I am pretty excited about the Fannie Mae data being released so I tried to load the data into Julia. Unfortunately, it’s too much work trying to produce a MWE as being able to load large datasets is part of the point. But if you are interested you should definitely download the data from the Fannie website.
I have extracted the first file in the Performance dataset so I tried to load it using CSV.jl, TextParse.jl, and uCSV.jl. All of them failed to load the data even after setting delim to ‘|’. This is important for wider adoption of Julia for data tasks; as I can see how someone who is not invested in Julia will move on to pandas and/or R at this point, as those tools just work. So some catching up to do on reading CSVs.
R’s data.table’s fread
was quite good in this regard as I can just call fread
and it reads it fine and I didn’t even have to specify the delim as it was auto-detected. Neat!
I got it to work in Julia by setting all the types, and because most columns contained missing, I needed Union{...,Missing}
and that might have impacted performance. But it took 45 seconds vs data.table’s 20 seconds.
So it’s fair to ask; why use Julia at all? Because I think it has potential, especially with the JuliaDB.jl being worked on, and I think I can optimize many of the tasks to be faster than R in the future. But for now R seems to be better at manipulating “medium” data like Fannie Mae’s.

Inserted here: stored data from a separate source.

Context {crate : Crate} {laws : CrateLaws} (permits : string -> bool).

Lemma Keeps_save_config config path s :
  fs (host s) !! path = None ->
  fs (host s) ⊆ fs (host (snd (on_host (save_config config (Some path)) s))).
Proof.
  intros He. unfold on_host. pose proof (save_config_keeps config path _ He).
  by destruct (save_config _ _ _).
Qed.

Lemma Keeps_get_workspace_path workspace : Keeps (on_host (get_workspace_path workspace)).
Proof. apply Keeps_on_host, get_workspace_path_keeps. Qed.

(** [cmd_onboard] when the configuration is there: one line is
    printed and nothing else happens. *)
Lemma cmd_onboard_config_exists config_path s :
  get_config_path = Ok config_path -> is_Some (fs (host s) !! config_path) ->
  cmd_onboard permits s
  = (Ok tt, {| host := host s;
               out := out s ++ ["Config already exists at " +:+ config_path];
               turns := turns s |}).
Proof.
  intros Hp Hs%is_some_is_Some. unfold cmd_onboard. rewrite Hp. sys_unfold.
  by rewrite Hs.
Qed.

End Onboard.

(** ** The workspace after [cmd_onboard] *)

(** The memory store of a workspace, as [MemoryStore::new] returns it. *)
Definition store_of (workspace : string) : MemoryStore.t :=
  {| MemoryStore.workspace := workspace;
     MemoryStore.memory_dir := path_join workspace "memory";
     MemoryStore.memory_file := path_join (path_join workspace "memory") "MEMORY.md" |}.

Section Scaffold.

Context {crate : Crate} (permits : string -> bool).

Lemma Keeps_is_Some {A} (m : Async Sys A) s path :
  Keeps m -> is_Some (fs (host s) !! path) -> is_Some (fs (host (snd (m s))) !! path).
Proof. intros Hm [entry He]. exists entry. by apply Keeps_lookup. Qed.
(** * Task Manager backend ([backend/app.py])

    A shallow embedding of the Flask application: the three MongoDB
    collections become lists of records held in an explicit store, every
    route handler becomes a function from the store to a new store and an
    HTTP outcome, and the [verify_token] decorator becomes a higher-order
    function wrapping the protected handlers.

    The values that a handler obtains from its surroundings are arguments of
    the embedded handler, one per call in the source: each reading of
    [datetime.now()], the result of [secrets.token_hex(32)], and the
    [ObjectId] that the driver attaches to an inserted document.

    A document is stored as the driver encodes it: a [datetime] to the
    millisecond, an integer only if it fits 64 bits.  A string is held as
    the bytes of its UTF-8 encoding.  The database server is taken to
    answer every command, documents to stay within its size limit, and
    requests to be handled one at a time. *)

From stdpp Require Import gmap strings list sorting.
From Stdlib Require Import ZArith Ascii String SpecFloat.

Open Scope string_scope.
Open Scope list_scope.
Open Scope Z_scope.

(** ** Python built-ins used by the application *)

Module Py.

(** JSON scalars as Python sees them after [request.json]: [null], the
    booleans, a number without fraction or exponent as an [int] of any
    size, any other number as a [float] (an IEEE 754 double, which may be
    an infinity or not a number), and a string.  The documented payload
    fields are strings and booleans.  Arrays and nested objects are not
    part of this type: what the driver and the server accept as the keys
    of a nested document differs between their versions. *)
Inductive pyval :=
  | PNone
  | PBool (b : bool)
  | PInt (z : Z)
  | PFloat (f : spec_float)
  | PStr (s : string).

#[export] Instance spec_float_eq_dec : EqDecision spec_float.
Proof. solve_decision. Defined.

#[export] Instance pyval_eq_dec : EqDecision pyval.
Proof. solve_decision. Defined.

(** Truth value testing, as used by [if not x]. *)
Definition truthy (v : pyval) : bool :=
  match v with
  | PNone => false
  | PBool b => b
  | PInt z => negb (z =? 0)
  | PFloat f => match f with S754_zero _ => false | _ => true end
  | PStr s => negb (String.eqb s "")
  end.

(** [not x] for the result of [dict.get(key)], where a missing key yields
    [None]. *)
Definition falsy_get (o : option pyval) : bool :=
  match o with
  | None => true
  | Some v => negb (truthy v)
  end.

(** [not s] for an optional string. *)
Definition falsy_str (o : option string) : bool :=
  match o with
  | None => true
  | Some s => String.eqb s ""
  end.

(** Whether [s] begins with [p]. *)
Fixpoint starts_with (p s : string) : bool :=
  match p, s with
  | EmptyString, _ => true
  | String _ _, EmptyString => false
  | String a p', String b s' => Ascii.eqb a b && starts_with p' s'
  end.

(** [s.replace(old, new)] for a non-empty [old]: every non-overlapping
    occurrence of [old], scanning from the left, is replaced by [new].  The
    counter [skip] is the number of characters of a matched occurrence that
    are still to be consumed. *)
Fixpoint replace_from (old new : string) (skip : nat) (s : string) : string :=
  match s with
  | EmptyString => EmptyString
  | String c s' =>
      match skip with
      | S k => replace_from old new k s'
      | O =>
          if starts_with old s
          then new +:+ replace_from old new (Nat.pred (String.length old)) s'
          else String c (replace_from old new 0 s')
      end
  end.

Definition str_replace (old new s : string) : string :=
  replace_from old new 0 s.

(** *** [datetime]

    A naive [datetime] object holds its calendar fields; comparison is
    field by field, most significant first. *)
Record datetime := mk_datetime {
  year : Z; month : Z; day : Z;
  hour : Z; minute : Z; second : Z; microsecond : Z
}.
(** * CodeGraphRagMcp: the extraction / indexing / query pipeline

    A shallow embedding of [parser.py] (the syntax-tree walker),
    [indexer.py] (the per-file indexer and its fallback) and the two
    functions of [server.py] that decide change detection and symbol
    lookup, followed by the properties of the specification that are
    stated about them.

    Conventions.  Python [str] is [string]; a character of [ascii] stands
    for the code point of the same number.  Line numbers, byte offsets and
    row ids are [nat].  A Python [dict] keyed by strings is a [gmap string].
    A database table is the list of its rows in insertion order; [SERIAL]
    columns draw from counters that a rollback does not rewind. *)

From Stdlib Require Import Ascii String Lia.
From stdpp Require Import gmap strings list sorting.

Open Scope string_scope.
Open Scope nat_scope.
Open Scope list_scope.
Set Warnings "-register-all".

(* ===================================================================== *)
(** * Python string operations used by the sources                        *)
(* ===================================================================== *)

Module PyStr.

(** [sep.join(parts)] *)
Definition join (sep : string) (parts : list string) : string :=
  String.concat sep parts.

(** [s[a:b]] for non-negative [a], [b]: clipped to the string, empty when
    [b <= a]. *)
Definition slice (s : string) (a b : nat) : string :=
  String.substring a (b - a) s.

Definition is_colon (c : ascii) : bool := Ascii.eqb c ":".

(** [s.split("::")]: the leftmost, non-overlapping occurrences of the
    separator cut the string; [cur] is the piece being read. *)
Fixpoint split_scope_from (cur s : string) : list string :=
  match s with
  | EmptyString => [cur]
  | String c s1 =>
      match s1 with
      | String d s2 =>
          if is_colon c && is_colon d
          then cur :: split_scope_from "" s2
          else split_scope_from (cur +:+ String c "") s1
      | EmptyString => [cur +:+ String c ""]
      end
  end.

Definition split_scope (s : string) : list string := split_scope_from "" s.

(** [s.split("::")[-1]] *)
Definition last_scope_segment (s : string) : string :=
  List.last (split_scope s) "".

(** The cut of [s.rsplit("::", 1)]: the text before and after the
    rightmost occurrence of the separator, if there is one. *)
Fixpoint rcut_scope (s : string) : option (string * string) :=
  match s with
  | EmptyString => None
  | String c s1 =>
      match rcut_scope s1 with
      | Some (h, t) => Some (String c h, t)
      | None =>
          match s1 with
          | String d s2 => if is_colon c && is_colon d then Some ("", s2) else None
          | EmptyString => None
          end
      end
  end.

(** [s.rsplit("::", 1)] *)
Definition rsplit_scope1 (s : string) : list string :=
  match rcut_scope s with
  | Some (h, t) => [h; t]
  | None => [s]
  end.

(** ["::" in s] *)
Fixpoint contains_scope (s : string) : bool :=
  match s with
  | EmptyString => false
  | String c s1 =>
      match s1 with
      | String d _ => (is_colon c && is_colon d) || contains_scope s1
      | EmptyString => false
      end
  end.

(** [str.isspace] on the code points below 256. *)
Definition is_space (c : ascii) : bool :=
  let n := nat_of_ascii c in
  ((9 <=? n) && (n <=? 13)) || ((28 <=? n) && (n <=? 32))
  || (n =? 133) || (n =? 160).

Fixpoint lstrip_with (drop : ascii -> bool) (s : string) : string :=
  match s with
  | EmptyString => EmptyString
  | String c s' => if drop c then lstrip_with drop s' else s
  end.

Fixpoint rstrip_with (drop : ascii -> bool) (s : string) : string :=
  match s with
  | EmptyString => EmptyString
  | String c s' =>
      match rstrip_with drop s' with
      | EmptyString => if drop c then EmptyString else String c EmptyString
      | r => String c r
      end
  end.

(** [s.strip()] *)
Definition strip (s : string) : string :=
  rstrip_with is_space (lstrip_with is_space s).

(** [s.strip(chars)] *)
Definition strip_chars (chars : list ascii) (s : string) : string :=
  let drop c := existsb (Ascii.eqb c) chars in
  rstrip_with drop (lstrip_with drop s).

(** [s.startswith(p)] *)
Definition startswith (p s : string) : bool := String.prefix p s.

(** The line boundaries of [str.splitlines] below code point 256. *)
Definition is_linebreak (c : ascii) : bool :=
  let n := nat_of_ascii c in
  ((10 <=? n) && (n <=? 13)) || ((28 <=? n) && (n <=? 30)) || (n =? 133).

(** [s.splitlines()]: a line ends at a boundary, ["\r\n"] counts once, and
    no empty line is reported after a final boundary. *)
Fixpoint splitlines_from (cur s : string) : list string :=
  match s with
  | EmptyString => if bool_decide (cur = "") then [] else [cur]
  | String c s1 =>
      if is_linebreak c then
        match s1 with
        | String d s2 =>
            if (nat_of_ascii c =? 13) && (nat_of_ascii d =? 10)
            then cur :: splitlines_from "" s2
            else cur :: splitlines_from "" s1
        | EmptyString => [cur]
        end
      else splitlines_from (cur +:+ String c "") s1
  end.

Definition splitlines (s : string) : list string := splitlines_from "" s.

(** [x in names] for a list of string literals. *)
Definition str_in (x : string) (names : list string) : bool :=
  existsb (String.eqb x) names.

(** [l[a:b]] on a list, non-negative bounds. *)
Definition lslice {A} (l : list A) (a b : nat) : list A :=
  take (b - a) (drop a l).

(** [range(start, stop, step)] for a positive step, as the list of its
    values; [fuel] bounds the number of values. *)
Fixpoint range_up (fuel start stop step : nat) : list nat :=
  match fuel with
  | 0 => []
  | S fuel' =>
      if start <? stop then start :: range_up fuel' (start + step) stop step
      else []
  end.

(** [range(0, stop, step)]: [stop] values are always enough. *)
Definition range0 (stop step : nat) : list nat := range_up stop 0 stop step.

End PyStr.
Import PyStr.

(* ===================================================================== *)
(** * parser.py: syntax tree, entities, relationships, chunks             *)
(* ===================================================================== *)

(** JSON values that the sources put in a [metadata] dict. *)
Inductive MetaValue : Type :=
| MBool (b : bool)
| MInt (n : nat)
| MStr (s : string).

(** A tree-sitter node.  [field] is the field name under which the parent
    holds the node, [start_row] and [end_row] are [start_point[0]] and
    [end_point[0]].  The tree is what the tree-sitter library hands to the
    walker; the walker is defined on every tree. *)
Module Node.
Inductive t : Type := mk {
  type : string;
  field : option string;
  start_byte : nat;
  end_byte : nat;
  start_row : nat;
  end_row : nat;
  children : list t }.
End Node.

Module Entity.
Record t : Type := mk {
  type : string;
  simple_name : string;
  qualified_name : string;
  signature : option string;
  start_line : nat;
  end_line : nat;
  start_byte : nat;
  end_byte : nat;
  is_public : bool;
  parent_id : option nat;
  complexity_score : nat;
  metadata : list (string * MetaValue) }.
End Entity.

Module Relationship.
Record t : Type := mk {
  from_entity : string;
  to_entity : string;
  relationship_type : string;
  context : string;
  line_number : nat }.
End Relationship.

Module CodeChunk.
Record t : Type := mk {
  entity_name : option string;
  chunk_type : string;
  content : string;
  start_line : nat;
  end_line : nat;
  metadata : list (string * MetaValue) }.
End CodeChunk.
(** C3, at the failing input. On [rounding_inputs] (the default values
    with a tax rate of 41 % and one year) the Base Case scenario does not
    reproduce the base result: line 192 computes ebit * (1 - tax_rate/100)
    where lines 37-38 compute ebit - ebit * (tax_rate/100), and its net
    income and its NPV are both strictly above the base ones. *)
Lemma base_case_differs :
  exists (a : Adjusted) (v : float),
    scenario_financials pow_cr rounding_inputs (changes BaseCase (fun _ => 0%Z)) = Ok a
    /\ npv pow_cr rounding_inputs = Ok v
    /\ (net_income rounding_inputs <? adj_net_income a) = true
    /\ (v <? adj_npv a) = true.
Proof.
  destruct (scenario_financials pow_cr rounding_inputs (changes BaseCase (fun _ => 0%Z)))
    as [a|e] eqn:Ea; [|vm_compute in Ea; discriminate Ea].
  destruct (npv pow_cr rounding_inputs) as [v|e] eqn:Ev;
    [|vm_compute in Ev; discriminate Ev].
  exists a, v. vm_compute in Ea. vm_compute in Ev.
  injection Ea as <-. injection Ev as <-.
  repeat split.
Qed.

(** * The scenario comparison *)

Lemma zero_npv_inputs_valid : valid_inputs zero_npv_inputs.
Proof. constructor; cbn; try lia; split; reflexivity. Qed.

Section Page.

Variable pow : float -> Z -> float.

(** What a returned page holds. *)
Lemma app_Ok (i : Inputs) (R N : Z) (s : scenario) (custom : factor -> Z) (page : Page) :
  app pow i R N s custom = Ok page ->
  npv pow i = Ok (page_npv page)
  /\ sensitivity_results pow i R N = Ok (page_sensitivity page)
  /\ scenario_financials pow i (changes s custom) = Ok (page_scenario page)
  /\ page_npv_delta page = adj_npv (page_scenario page) - page_npv page
  /\ page_label page = profitability_label (adj_npv (page_scenario page)) (page_npv page)
  /\ profitability_delta (adj_npv (page_scenario page)) (page_npv page)
     = Ok (page_delta page).
Proof.
  unfold app. intro H.
  apply bind_Ok in H. destruct H as [v [Hv H]].
  apply bind_Ok in H. destruct H as [rows [Hrows H]].
  apply bind_Ok in H. destruct H as [a [Ha H]].
  apply bind_Ok in H. destruct H as [d [Hd H]].
  injection H as <-. cbn. auto 10.
Qed.

(** The guard of line 208 covers the only division of the metric. *)
Lemma profitability_delta_eq (adj_npv npv : float) :
  profitability_delta adj_npv npv
  = if npv =? 0 then Ok (Text "N/A")
    else Ok (Percent ((adj_npv - npv) / abs npv * 100)).
Proof.
  unfold profitability_delta, float_truediv. rewrite abs_eqb_zero.
  destruct (npv =? 0); reflexivity.
Qed.

(** C6. For every valid input and every selected scenario the percent
    delta of the Profitability Change metric is
    (adjusted npv - base npv) / |base npv| * 100 when the base npv is not
    zero and the text "N/A" when it is zero; computing it raises nothing. *)
Theorem percent_delta_guarded :
  (forall adj_npv npv : float,
      exists d : delta_text,
        profitability_delta adj_npv npv = Ok d
        /\ d = if npv =? 0 then Text "N/A"
               else Percent ((adj_npv - npv) / abs npv * 100))
  /\ (forall (i : Inputs) (R N : Z) (s : scenario) (custom : factor -> Z) (page : Page),
        valid_inputs i ->
        app pow i R N s custom = Ok page ->
        page_delta page
        = if page_npv page =? 0 then Text "N/A"
          else Percent ((adj_npv (page_scenario page) - page_npv page)
                        / abs (page_npv page) * 100)).
Proof.
  split.
  - intros a v. rewrite profitability_delta_eq.
    destruct (v =? 0); eexists; split; reflexivity.
  - intros i R N s custom page _ H. apply app_Ok in H.
    destruct H as [_ [_ [_ [_ [_ Hd]]]]]. rewrite profitability_delta_eq in Hd.
    destruct (page_npv page =? 0); injection Hd as <-; reflexivity.
Qed.

(** The label of line 207 is a strict comparison. *)
Lemma profitability_label_Improved (adj_npv npv : float) :
  profitability_label adj_npv npv = "Improved"%string <-> (npv <? adj_npv) = true.
Proof.
  unfold profitability_label. destruct (npv <? adj_npv); split; auto; discriminate.
Qed.

Lemma profitability_label_equal (adj_npv npv : float) :
  (npv =? adj_npv) = true \/ adj_npv = npv ->
  profitability_label adj_npv npv = "Worsened"%string.
Proof.
  unfold profitability_label. intros [H| ->].
  - rewrite (eqb_not_ltb _ _ H). reflexivity.
  - rewrite ltb_irrefl. reflexivity.
Qed.

(** C9, as amended. The label reads "Improved" exactly when the adjusted
    npv is strictly greater than the base npv, and "Worsened" otherwise, in
    particular whenever the two are equal.  The Base Case shows "Worsened",
    with a zero delta for a finite npv, wherever its net income equals the
    base net income, which is so whenever ebit is not positive. *)
Theorem profitability_label_strict :
  (forall adj_npv npv : float,
      (profitability_label adj_npv npv = "Improved"%string <-> (npv <? adj_npv) = true)
      /\ ((npv <? adj_npv) = false -> profitability_label adj_npv npv = "Worsened"%string)
      /\ ((npv =? adj_npv) = true \/ adj_npv = npv ->
          profitability_label adj_npv npv = "Worsened"%string))
  /\ (forall (i : Inputs) (R N : Z) (custom : factor -> Z) (page : Page),
        valid_inputs i ->
        app pow i R N BaseCase custom = Ok page ->
        ((0 <? ebit i) = false ->
         adj_net_income (page_scenario page) = net_income i)
        /\ (adj_net_income (page_scenario page) = net_income i ->
            page_label page = "Worsened"%string
            /\ adj_npv (page_scenario page) = page_npv page
            /\ (is_finite (page_npv page) = true -> page_npv_delta page = 0))).
Proof.
  split.
  - intros a v. split; [apply profitability_label_Improved|]. split.
    + intro H. unfold profitability_label. rewrite H. reflexivity.
    + apply profitability_label_equal.
  - intros i R N custom page _ H. apply app_Ok in H.
    destruct H as [Hv [_ [Ha [Hdelta [Hlabel _]]]]].
    destruct (base_case_fields pow i custom _ Ha) as [_ [_ [_ [Hneg Heq]]]].
    split; [exact Hneg|]. intro Hn. specialize (Heq Hn).
    rewrite Hv in Heq. injection Heq as Heq.
    rewrite Hlabel, Hdelta, <- Heq. repeat split.
    + apply profitability_label_equal. auto.
    + apply sub_diag_finite.
Qed.

End Page.

(** * The sensitivity sweep *)

(** A zero change leaves the factor [1 + pct_change/100] at exactly 1. *)
Lemma one_plus_zero_pct (c : float) : (c =? 0) = true -> 1 + c / 100 = 1.
Proof.
  rewrite eqb_spec, Prim2SF_zero. intro H.
  apply Prim2SF_inj. rewrite add_spec, div_spec, Prim2SF_one.
  set (h := Prim2SF 100). vm_compute in h. subst h.
  destruct (Prim2SF c) as [[|]|[|]| |[|] m e]; try discriminate H; reflexivity.
Qed.

Lemma for_each_Ok {A B : Type} (f : A -> py B) (l : list A) : forall ys : list B,
  for_each f l = Ok ys <-> Forall2 (fun x y => f x = Ok y) l ys.
Proof.
  induction l as [|x rest IH]; intro ys; cbn [for_each].
  - split.
    + intro H. injection H as <-. constructor.
    + intro H. inversion H. reflexivity.
  - rewrite bind_Ok. split.
    + intros [y [Hy H]]. apply bind_Ok in H. destruct H as [ys' [Hys H]].
      injection H as <-. constructor; [exact Hy|]. apply IH. exact Hys.
    + intro H. inversion H as [|x' y l' ys' Hy Hrest]; subst.
      exists y. split; [exact Hy|]. apply bind_Ok. exists ys'.
      split; [apply IH; exact Hrest|reflexivity].
Qed.

Lemma for_each_total {A B : Type} (f : A -> py B) (l : list A) :
  (forall x, In x l -> exists y, f x = Ok y) -> exists ys, for_each f l = Ok ys.
Proof.
  induction l as [|x rest IH]; intro H; cbn [for_each]; [eauto|].
  destruct (H x (or_introl eq_refl)) as [y Hy].
  destruct IH as [ys Hys]; [intros z Hz; apply H; right; exact Hz|].
  rewrite Hy, Hys. cbn. eauto.
Qed.

(** The grids of the two sliders: evenly spaced from [-R] to [R],
    increasing (strictly for a positive range), and through a zero. *)
Lemma slider_grid (R N : Z) :
  In R sensitivity_range_values -> In N sensitivity_steps_values ->
  linspace (- R) R N = Ok (even_grid R N)
  /\ List.length (even_grid R N) = Z.to_nat N
  /\ nth_error (even_grid R N) 0 = Some (of_int (- R))
  /\ nth_error (even_grid R N) (Z.to_nat N - 1) = Some (of_int R)
  /\ increasing (0 <? R)%Z (even_grid R N) = true
  /\ existsb (fun c => c =? 0) (even_grid R N) = true.
Proof.
  unfold sensitivity_range_values, sensitivity_steps_values. intros HR HN.
  repeat (destruct HR as [<-|HR]; [|try contradiction]);
    repeat (destruct HN as [<-|HN]; [|try contradiction]);
    (split; [vm_compute; reflexivity|]); repeat split; vm_compute; reflexivity.
Qed.

Lemma Forall2_nth_l {A B : Type} (P : A -> B -> Prop) (l : list A) (l' : list B) :
  Forall2 P l l' ->
  forall (k : nat) (x : A), nth_error l k = Some x ->
    exists y, nth_error l' k = Some y /\ P x y.
Proof.
  induction 1 as [|x y l l' Hxy _ IH]; intros [|k] z Hz; try discriminate Hz.
  - injection Hz as <-. exists y. auto.
  - apply IH. exact Hz.
Qed.

Lemma nth_error_concat_uniform {A : Type} (n : nat) (ls : list (list A)) :
  Forall (fun l => List.length l = n) ls ->
  forall (j k : nat) (l : list A),
    nth_error ls j = Some l -> (k < n)%nat ->
    nth_error (List.concat ls) (j * n + k) = nth_error l k.
Proof.
  induction 1 as [|l0 ls Hl0 _ IH]; intros [|j] k l Hj Hk; try discriminate Hj.
  - injection Hj as <-. cbn. apply nth_error_app1. lia.
  - cbn [List.concat]. rewrite nth_error_app2 by (cbn; lia).
    replace (S j * n + k - List.length l0)%nat with (j * n + k)%nat by (cbn; lia).
    apply IH; assumption.
Qed.

Section Sensitivity.

Variable pow : float -> Z -> float.

Lemma perturb_swept (i : Inputs) (f : factor) (c : float) :
  perturb i f c
  = (swept_value i f c Sales, swept_value i f c Price,
     swept_value i f c VariableCost, swept_value i f c FixedCost).
Proof. destruct f; reflexivity. Qed.

(** A row holds its factor, its change, and the NPV recomputed from the
    four values of which only the factor's own is changed. *)
Lemma sensitivity_row_Ok (i : Inputs) (f : factor) (c : float) (row : SensitivityRow) :
  sensitivity_row pow i f c = Ok row <->
  exists a : Adjusted,
    recalculate pow np_truediv i (swept_value i f c Sales) (swept_value i f c Price)
      (swept_value i f c VariableCost) (swept_value i f c FixedCost) = Ok a
    /\ row = {| Factor := f; Change := c; NPV := adj_npv a |}.
Proof.
  unfold sensitivity_row. rewrite perturb_swept, bind_Ok. split.
  - intros [a [Ha H]]. injection H as <-. exists a. auto.
  - intros [a [Ha ->]]. exists a. auto.
Qed.

(** Once the base NPV is there, every recomputation returns: it takes the
    same powers over the same number of years. *)
Lemma recalculate_total (i : Inputs) (v : float) (adj_sales adj_price adj_vc adj_fc : float) :
  npv pow i = Ok v ->
  (exists a, recalculate pow float_truediv i adj_sales adj_price adj_vc adj_fc = Ok a)
  /\ (exists a, recalculate pow np_truediv i adj_sales adj_price adj_vc adj_fc = Ok a).
Proof.
  unfold npv, discounted_cash_flows. intro Hv.
  apply bind_Ok in Hv. destruct Hv as [dcf [Hd _]].
  set (e := adj_sales * adj_price - adj_sales * adj_vc - adj_fc).
  set (n := if 0 <? e then e * (1 - int_truediv (tax_rate i) 100) else e).
  destruct (discount_total pow _ _ _ _ (repeat n (Z.to_nat (years i))) Hd)
    as [[d1 H1] [d2 H2]].
  { unfold cash_flows. rewrite repeat_length, length_map, length_range. reflexivity. }
  split; eexists; apply recalculate_Ok; eexists; split; try reflexivity; eassumption.
Qed.

Lemma sensitivity_row_total (i : Inputs) (v : float) (f : factor) (c : float) :
  npv pow i = Ok v -> exists row, sensitivity_row pow i f c = Ok row.
Proof.
  intro Hv.
  destruct (recalculate_total i v (swept_value i f c Sales) (swept_value i f c Price)
              (swept_value i f c VariableCost) (swept_value i f c FixedCost) Hv)
    as [_ [a Ha]].
  eexists. apply sensitivity_row_Ok. exists a. split; [exact Ha|reflexivity].
Qed.

(** The two loops: one group of rows per factor, in the order of
    [factors], each group following the grid. *)
Lemma sensitivity_results_Ok (i : Inputs) (R N : Z) (grid : list float)
  (rows : list SensitivityRow) :
  linspace (- R) R N = Ok grid ->
  (sensitivity_results pow i R N = Ok rows <->
   exists groups : list (list SensitivityRow),
     Forall2 (fun f group =>
                Forall2 (fun c row => sensitivity_row pow i f c = Ok row) grid group)
             factors groups
     /\ rows = List.concat groups).
Proof.
  intro Hg. unfold sensitivity_results. rewrite bind_Ok. split.
  - intros [groups [H Hrows]]. injection Hrows as <-. exists groups.
    split; [|reflexivity]. apply for_each_Ok in H.
    eapply Forall2_impl; [|exact H]. cbn beta. intros f group Hf.
    rewrite Hg in Hf. cbn [bind] in Hf. apply for_each_Ok. exact Hf.
  - intros [groups [H ->]]. exists groups. split; [|reflexivity].
    apply for_each_Ok. eapply Forall2_impl; [|exact H]. cbn beta.
    intros f group Hf. rewrite Hg. cbn [bind]. apply for_each_Ok. exact Hf.
Qed.

Lemma sensitivity_results_total (i : Inputs) (R N : Z) (grid : list float) (v : float) :
  linspace (- R) R N = Ok grid -> npv pow i = Ok v ->
  exists rows, sensitivity_results pow i R N = Ok rows.
Proof.
  intros Hg Hv. unfold sensitivity_results.
  destruct (for_each_total
              (fun f => g <- linspace (- R) R N ;; for_each (sensitivity_row pow i f) g)
              factors) as [groups Hgroups].
  { intros f _. rewrite Hg. cbn [bind]. apply for_each_total.
    intros c _. apply (sensitivity_row_total i v). exact Hv. }
  rewrite Hgroups. cbn. eauto.
Qed.

End Sensitivity.

Lemma length_concat_uniform {A : Type} (n : nat) (ls : list (list A)) :
  Forall (fun l => List.length l = n) ls ->
  List.length (List.concat ls) = (List.length ls * n)%nat.
Proof.
  induction 1 as [|l ls Hl _ IH]; [reflexivity|].
  cbn. rewrite length_app, IH, Hl. reflexivity.
Qed.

I will summarize some of my findings here
- Using RCall.jl to read the CSV and saving it as feather file is a good strategy; as it’s almost as quick, and you don’t need to specify the types and it enables faster reads in the future by just reading the feather files
- If you specify all the column types then your chance of being able to read it increases and it is slightly faster than 1.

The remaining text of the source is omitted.